It’s been a while, but I’m back with another review! On Friday night I caught Lala Lala at 7th St Entry — an evening filled with sporadic punk, progressive jazz, and softly plucked guitar strings.
Minneapolis trio the Miami Dolphins opened the night with an energetic set of sardonic songs about God, the real estate market, and flat earth theory. Listening to any of their songs feels a bit like flipping through the channels on a TV — the band never stays in one place for too long, switching abruptly mid-song to change tempo, groove, or even style. Many of their songs included spoken-word parts, delivered with a combination of dry humor and explosive bursts of guitar strums or bass drum kicks.
Chicago-based Sen Morimoto took the stage next. Morimoto stood behind a tower of instruments that included a keyboard, synth bass, and MIDI controller. Between songs, or even mid-song, he switched seamlessly between instruments (the crowd released a collective “ooh” when he picked up a tenor saxophone), sometimes playing two parts at once before launching into a sung melody or rapped verse. Morimoto’s music pulls from styles like hip-hop and progressive jazz, and with just a drummer to back him up, he built large and lush soundscapes by stitching together his live playing with loops and backing tracks.

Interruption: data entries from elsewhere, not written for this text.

(* ===== verification/FileTerms.v ===== *)
(** * File terms and xorb blocks

    Model of [xet_data/src/file_reconstruction/reconstruction_terms]: [retrieve_file_term_block] and
    [FileTerm] of [file_term.rs], [XorbBlock] of [xorb_block.rs] with the retrieval of its data and
    the size that can be inferred from the terms, and the refresh of retrieval URLs of
    [retrieval_urls.rs].

    The client is a class with the two calls that reconstruction makes, and the cache of chunks a
    function from a xorb and a range to what it holds.  The [OnceCell] of a block makes the first
    result of a retrieval the result of all, and is left out, as is the progress callback.  An
    acquisition identifier is a number that grows with every acquisition. *)

From Stdlib Require Import Sorted.
From coqutil Require Import Byte.
From stdpp Require Import base numbers gmap sorting list.
From S2P Require Import Prelude DataHash AggregatedHash FileStructs Chunking XorbStructs ChunkFormat RawXorb XorbInfo XorbObject CasTypes ReconstructionRanges.

#[local] Open Scope Z_scope.

(** The variants of [FileReconstructionError] that the modelled code returns, and a panic. *)
Inductive ReconstructionError (E : Type) :=
| ClientCall (e : E)
| CorruptedReconstruction
| InternalWriterError
| IoError
| RuntimeError
| ReconstructionPanic.
Arguments ClientCall {E} e.
Arguments CorruptedReconstruction {E}.
Arguments InternalWriterError {E}.
Arguments IoError {E}.
Arguments RuntimeError {E}.
Arguments ReconstructionPanic {E}.

(** ** The client *)

Class ReconstructionClient (E : Type) := {
  get_reconstruction : Z -> DataHash -> option FileRange.t -> result E (option QueryReconstructionResponseV2.t);
  get_file_term_data : Z -> list byte -> list HttpRange.t -> result E (list byte * list Z);
}.

(** [?] on a call of the client. *)
Definition try_client {E A} (x : result E A) : result (ReconstructionError E) A :=
  match x with Ok a => Ok a | Err e => Err (ClientCall e) end.

Definition term_index {E A} (l : list A) (i : nat) : result (ReconstructionError E) A := result_of_option ReconstructionPanic (l !! i).

(** ** Xorb blocks *)

Module XorbReference.

Record t := mk { term_chunks : ChunkRange.t; uncompressed_size : Z }.

Definition start_le (a b : t) : Prop := ChunkRange.start (term_chunks a) <= ChunkRange.start (term_chunks b).

#[global] Instance start_le_dec a b : Decision (start_le a b).
Proof. unfold start_le. apply _. Defined.

End XorbReference.

Module XorbBlockData.

Record t := mk { chunk_offsets : list (Z * Z); data : list byte }.

End XorbBlockData.

Module XorbBlock.

Record t := mk {
  xorb_hash : DataHash;
  chunk_ranges : list ChunkRange.t;
  xorb_block_index : nat;
  references : list XorbReference.t;
  uncompressed_size_if_known : option Z;
}.

Definition push_reference (r : XorbReference.t) (b : t) : t :=
  mk (xorb_hash b) (chunk_ranges b) (xorb_block_index b) (references b ++ [r]) (uncompressed_size_if_known b).

(** [xorb_ranges.windows(2)] *)
Fixpoint gap_bridges (xorb_ranges : list ChunkRange.t) : gmap Z Z :=
  match xorb_ranges with
  | a :: (b :: _) as rest =>
      let m := gap_bridges rest in
      if ChunkRange.end_ a <? ChunkRange.start b then
        match m !! ChunkRange.end_ a with
        | Some _ => m
        | None => <[ChunkRange.end_ a := ChunkRange.start b]> m
        end
      else m
  | _ => ∅
  end.

(** [entry(k).or_insert(v)] *)
Definition or_insert (k v : Z) (m : gmap Z Z) : gmap Z Z := match m !! k with Some _ => m | None => <[k := v]> m end.

(** [for term in terms] *)
Fixpoint reach (gaps reachable : gmap Z Z) (terms : list XorbReference.t) : gmap Z Z :=
  match terms with
  | [] => reachable
  | term :: terms' =>
      match reachable !! ChunkRange.start (XorbReference.term_chunks term) with
      | None => reach gaps reachable terms'
      | Some accumulated =>
          let new_end := ChunkRange.end_ (XorbReference.term_chunks term) in
          let new_size := accumulated + XorbReference.uncompressed_size term in
          let reachable := or_insert new_end new_size reachable in
          let reachable := match gaps !! new_end with Some target => or_insert target new_size reachable | None => reachable end in
          reach gaps reachable terms'
      end
  end.

Definition determine_size_if_possible (xorb_ranges : list ChunkRange.t) (terms : list XorbReference.t) : option Z :=
  match xorb_ranges, last xorb_ranges with
  | first :: _, Some final => reach (gap_bridges xorb_ranges) {[ChunkRange.start first := 0]} terms !! ChunkRange.end_ final
  | _, _ => Some 0
  end.

(** The references sorted by their start, and the size they give. *)
Definition settle (b : t) : t :=
  let references := merge_sort XorbReference.start_le (references b) in
  mk (xorb_hash b) (chunk_ranges b) (xorb_block_index b) references (determine_size_if_possible (chunk_ranges b) references).

Section Retrieve.
  Context {E : Type} `{RC : ReconstructionClient E}.

(** [for chunk_idx in range.start..range.end]; [n] chunks from [chunk_idx] on. *)
Fixpoint range_offsets (n : nat) (chunk_idx : Z) (byte_offsets : list Z) : result (ReconstructionError E) (list (Z * Z) * list Z) :=
    match n, byte_offsets with
    | O, _ => Ok ([], byte_offsets)
    | S _, [] => Err ReconstructionPanic
    | S n', o :: byte_offsets' => '(l, rest) ← range_offsets n' (chunk_idx + 1) byte_offsets'; Ok ((chunk_idx, o) :: l, rest)
    end.

(** [for range in chunk_ranges], on the byte offsets from [offset_idx] on. *)
Fixpoint build_chunk_offsets (chunk_ranges : list ChunkRange.t) (byte_offsets : list Z) : result (ReconstructionError E) (list (Z * Z)) :=
    match chunk_ranges with
    | [] => Ok []
    | range :: chunk_ranges' =>
        '(l, rest) ← range_offsets (Z.to_nat (ChunkRange.end_ range - ChunkRange.start range)) (ChunkRange.start range) byte_offsets;
        l' ← build_chunk_offsets chunk_ranges' rest;
        Ok (l ++ l')
    end.

(** What the cache holds for a range of a xorb: the offsets of its chunks and its data. *)
Definition ChunkCacheGet : Type := DataHash -> ChunkRange.t -> option (list Z * list byte).

Definition default_chunk_range : ChunkRange.t := ChunkRange.new 0 0.

(** On the URL and the ranges that the provider gives. *)
Definition retrieve_data (now : Z) (chunk_cache : option ChunkCacheGet) (b : t) (url : list byte) (http_ranges : list HttpRange.t) :
    result (ReconstructionError E) XorbBlockData.t :=
    let cached :=
      cache ← chunk_cache;
      cache (xorb_hash b) (from_option id default_chunk_range (head (chunk_ranges b))) in
    match cached with
    | Some (offsets, data) =>
        chunk_offsets ← build_chunk_offsets (chunk_ranges b) offsets;
        Ok (XorbBlockData.mk chunk_offsets data)
    | None =>
        '(data, chunk_byte_offsets) ← try_client (get_file_term_data now url http_ranges);
        chunk_offsets ← build_chunk_offsets (chunk_ranges b) chunk_byte_offsets;
        Ok (XorbBlockData.mk chunk_offsets data)
    end.

End Retrieve.

End XorbBlock.

(** ** File terms *)

Module FileTerm.

Record t := mk {
  byte_range : FileRange.t;
  xorb_chunk_range : ChunkRange.t;
  xorb_block_start_index : nat;
  offset_into_first_range : Z;
  xorb_block : XorbBlock.t;
}.

(** The bytes of the term in the data of its block. *)
Definition extract_bytes {E} (term : t) (d : XorbBlockData.t) : result (ReconstructionError E) (list byte) :=
  '(_, start_byte_offset) ← term_index (XorbBlockData.chunk_offsets d) (xorb_block_start_index term);
  let start_byte_offset := wrap64 (start_byte_offset + offset_into_first_range term) in
  let expected_size := wrap64 (FileRange.end_ (byte_range term) - FileRange.start (byte_range term)) in
  let end_byte_offset := wrap64 (start_byte_offset + expected_size) in
  if (start_byte_offset <=? end_byte_offset) && (end_byte_offset <=? Z.of_nat (length (XorbBlockData.data d)))
  then Ok ((XorbBlockData.data d) ⟦Z.to_nat start_byte_offset, Z.to_nat end_byte_offset⟧)
  else Err ReconstructionPanic.

End FileTerm.

Module FileTermEntry.

Record t := mk {
  byte_range : FileRange.t;
  xorb_chunk_range : ChunkRange.t;
  offset_into_first_range : Z;
  xorb_block_index : nat;
  xorb_block_start_index : nat;
}.

Definition shrink (n : Z) (e : t) : t :=
  mk (FileRange.new (FileRange.start (byte_range e)) (wrap64 (FileRange.end_ (byte_range e) - n))) (xorb_chunk_range e)
    (offset_into_first_range e) (xorb_block_index e) (xorb_block_start_index e).

End FileTermEntry.

(** The URL and the ranges of each block, with the identifier of their acquisition. *)
Module TermBlockRetrievalURLs.

Record t := mk {
  file_hash : DataHash;
  byte_range : FileRange.t;
  acquisition_id : Z;
  retrieval_urls : list (list byte * list HttpRange.t);
}.

End TermBlockRetrievalURLs.

(** A fetch entry or a range of it that a block is made of: its key, ranges, URL and HTTP ranges. *)
Record Candidate := mkCandidate {
  first_chunk_start : Z;
  cand_chunks : list ChunkRange.t;
  cand_url : list byte;
  cand_bytes : list HttpRange.t;
}.

Definition holds (term : XorbReconstructionTerm.t) (r : XorbRangeDescriptor.t) : bool :=
  (ChunkRange.start (XorbRangeDescriptor.chunks r) <=? ChunkRange.start (XorbReconstructionTerm.range term)) &&
  (ChunkRange.end_ (XorbReconstructionTerm.range term) <=? ChunkRange.end_ (XorbRangeDescriptor.chunks r)).

(** [for range in &fetch_entry.ranges] *)
Fixpoint find_range (term : XorbReconstructionTerm.t) (url : list byte) (ranges : list XorbRangeDescriptor.t) : option Candidate :=
  match ranges with
  | [] => None
  | r :: ranges' =>
      if holds term r then Some (mkCandidate (ChunkRange.start (XorbRangeDescriptor.chunks r)) [XorbRangeDescriptor.chunks r] url [XorbRangeDescriptor.bytes r])
      else find_range term url ranges'
  end.

(** [for fetch_entry in xorb_descriptor.iter()] *)
Fixpoint find_candidate (enable_multirange : bool) (term : XorbReconstructionTerm.t) (entries : list XorbMultiRangeFetch.t) : option Candidate :=
  match entries with
  | [] => None
  | fetch_entry :: entries' =>
      let ranges := XorbMultiRangeFetch.ranges fetch_entry in
      let url := XorbMultiRangeFetch.url fetch_entry in
      if enable_multirange then
        match ranges with
        | first :: _ =>
            if existsb (holds term) ranges
            then Some (mkCandidate (ChunkRange.start (XorbRangeDescriptor.chunks first)) (XorbRangeDescriptor.chunks <$> ranges) url (XorbRangeDescriptor.bytes <$> ranges))
            else find_candidate enable_multirange term entries'
        | [] => find_candidate enable_multirange term entries'
        end
      else
        match find_range term url ranges with
        | Some c => Some c
        | None => find_candidate enable_multirange term entries'
        end
  end.

(** The blocks and what finds them. *)
Record Blocks := mkBlocks {
  xorb_blocks : list XorbBlock.t;
  xorb_block_retrieval_urls : list (list byte * list HttpRange.t);
  xorb_index_lookup : gmap (DataHash * Z) nat;
}.

(** The index of the block of a candidate, which is added when its key is new. *)
Definition block_of (bs : Blocks) (xorb_hash : DataHash) (c : Candidate) : nat * Blocks :=
  match xorb_index_lookup bs !! (xorb_hash, first_chunk_start c) with
  | Some index => (index, bs)
  | None =>
      let new_index := length (xorb_blocks bs) in
      (new_index,
       mkBlocks (xorb_blocks bs ++ [XorbBlock.mk xorb_hash (cand_chunks c) new_index [] None])
         (xorb_block_retrieval_urls bs ++ [(cand_url c, cand_bytes c)])
         (<[(xorb_hash, first_chunk_start c) := new_index]> (xorb_index_lookup bs)))
  end.

(** [for range in chunk_ranges], from the flattened index [idx]. *)
Fixpoint find_start_index (chunk_start : Z) (chunk_ranges : list ChunkRange.t) (idx : nat) : option nat :=
  match chunk_ranges with
  | [] => None
  | range :: chunk_ranges' =>
      if (ChunkRange.start range <=? chunk_start) && (chunk_start <? ChunkRange.end_ range)
      then Some (idx + Z.to_nat (chunk_start - ChunkRange.start range))%nat
      else find_start_index chunk_start chunk_ranges' (idx + Z.to_nat (ChunkRange.end_ range - ChunkRange.start range))%nat
  end.

Section Terms.
  Context {E : Type} `{RC : ReconstructionClient E}.

(** One round of the first pass: the entry of a term, the blocks, and the offset in the file. *)
Definition term_entry (enable_multirange : bool) (r : QueryReconstructionResponseV2.t) (first : bool) (term : XorbReconstructionTerm.t)
    (bs : Blocks) (cur_file_byte_offset : Z) : result (ReconstructionError E) (FileTermEntry.t * Blocks * Z) :=
    let xorb_hash := XorbReconstructionTerm.hash term in
    xorb_descriptor ← result_of_option CorruptedReconstruction (QueryReconstructionResponseV2.xorbs r !! xorb_hash);
    candidate ← result_of_option CorruptedReconstruction (find_candidate enable_multirange term xorb_descriptor);
    let '(xorb_block_index, bs) := block_of bs xorb_hash candidate in
    let offset_into_first_range := if first then QueryReconstructionResponseV2.offset_into_first_range r else 0 in
    let term_byte_size := wrap64 (XorbReconstructionTerm.unpacked_length term - offset_into_first_range) in
    let reference := XorbReference.mk (XorbReconstructionTerm.range term) (XorbReconstructionTerm.unpacked_length term) in
    let blocks := alter (XorbBlock.push_reference reference) xorb_block_index (xorb_blocks bs) in
    let bs := mkBlocks blocks (xorb_block_retrieval_urls bs) (xorb_index_lookup bs) in
    block ← term_index blocks xorb_block_index;
    xorb_block_start_index ← result_of_option CorruptedReconstruction
      (find_start_index (ChunkRange.start (XorbReconstructionTerm.range term)) (XorbBlock.chunk_ranges block) 0);
    let end_ := wrap64 (cur_file_byte_offset + term_byte_size) in
    Ok (FileTermEntry.mk (FileRange.new cur_file_byte_offset end_) (XorbReconstructionTerm.range term) offset_into_first_range
          xorb_block_index xorb_block_start_index, bs, end_).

Lala Lala is the Chicago-based project of guitarist/singer/songwriter Lillie West. She stepped onstage (sporting a She Shreds beanie!) with her band, which included Sen Morimoto’s drummer on bass. West shared with the crowd that the first time Lala Lala played in the Twin Cities, they shared a house show bill with the Miami Dolphins.
The band played a number of tracks from their latest album, The Lamb (which came out this September via Hardly Art), including “Water Over Sex,” “Copycat,” and “I Get Cut,” as well as the new single “Siren 042.” The crowd sang along to “Fuck With Your Friends” (from 2016’s Sleepyhead). “It’s hard for me to sing if I’m smiling so much!” said West after finishing the song.
Near the end of their set, Lala Lala played “Destroyer.” As an album, The Lamb sources its material from experiences of violence, loss, and grief. “You are the reason my heart broke behind my back,” West sings in the chorus of “Destroyer,” on top of distorted guitars and a steady drum beat. Hearing it performed live, the song took on a softer tone — West’s plucked each note softly on her guitar and the song rose and fell in gentle swells.
Sen Morimoto returned to the stage to join Lala Lala in their final song, “See You at Home.” Despite enthusiastic applause from the crowd, the band didn’t come back for an encore, however West did step back onstage with a smile on her face to say, “I’m not kidding you guys, I just wanted to tell everyone that I fell down the stairs.”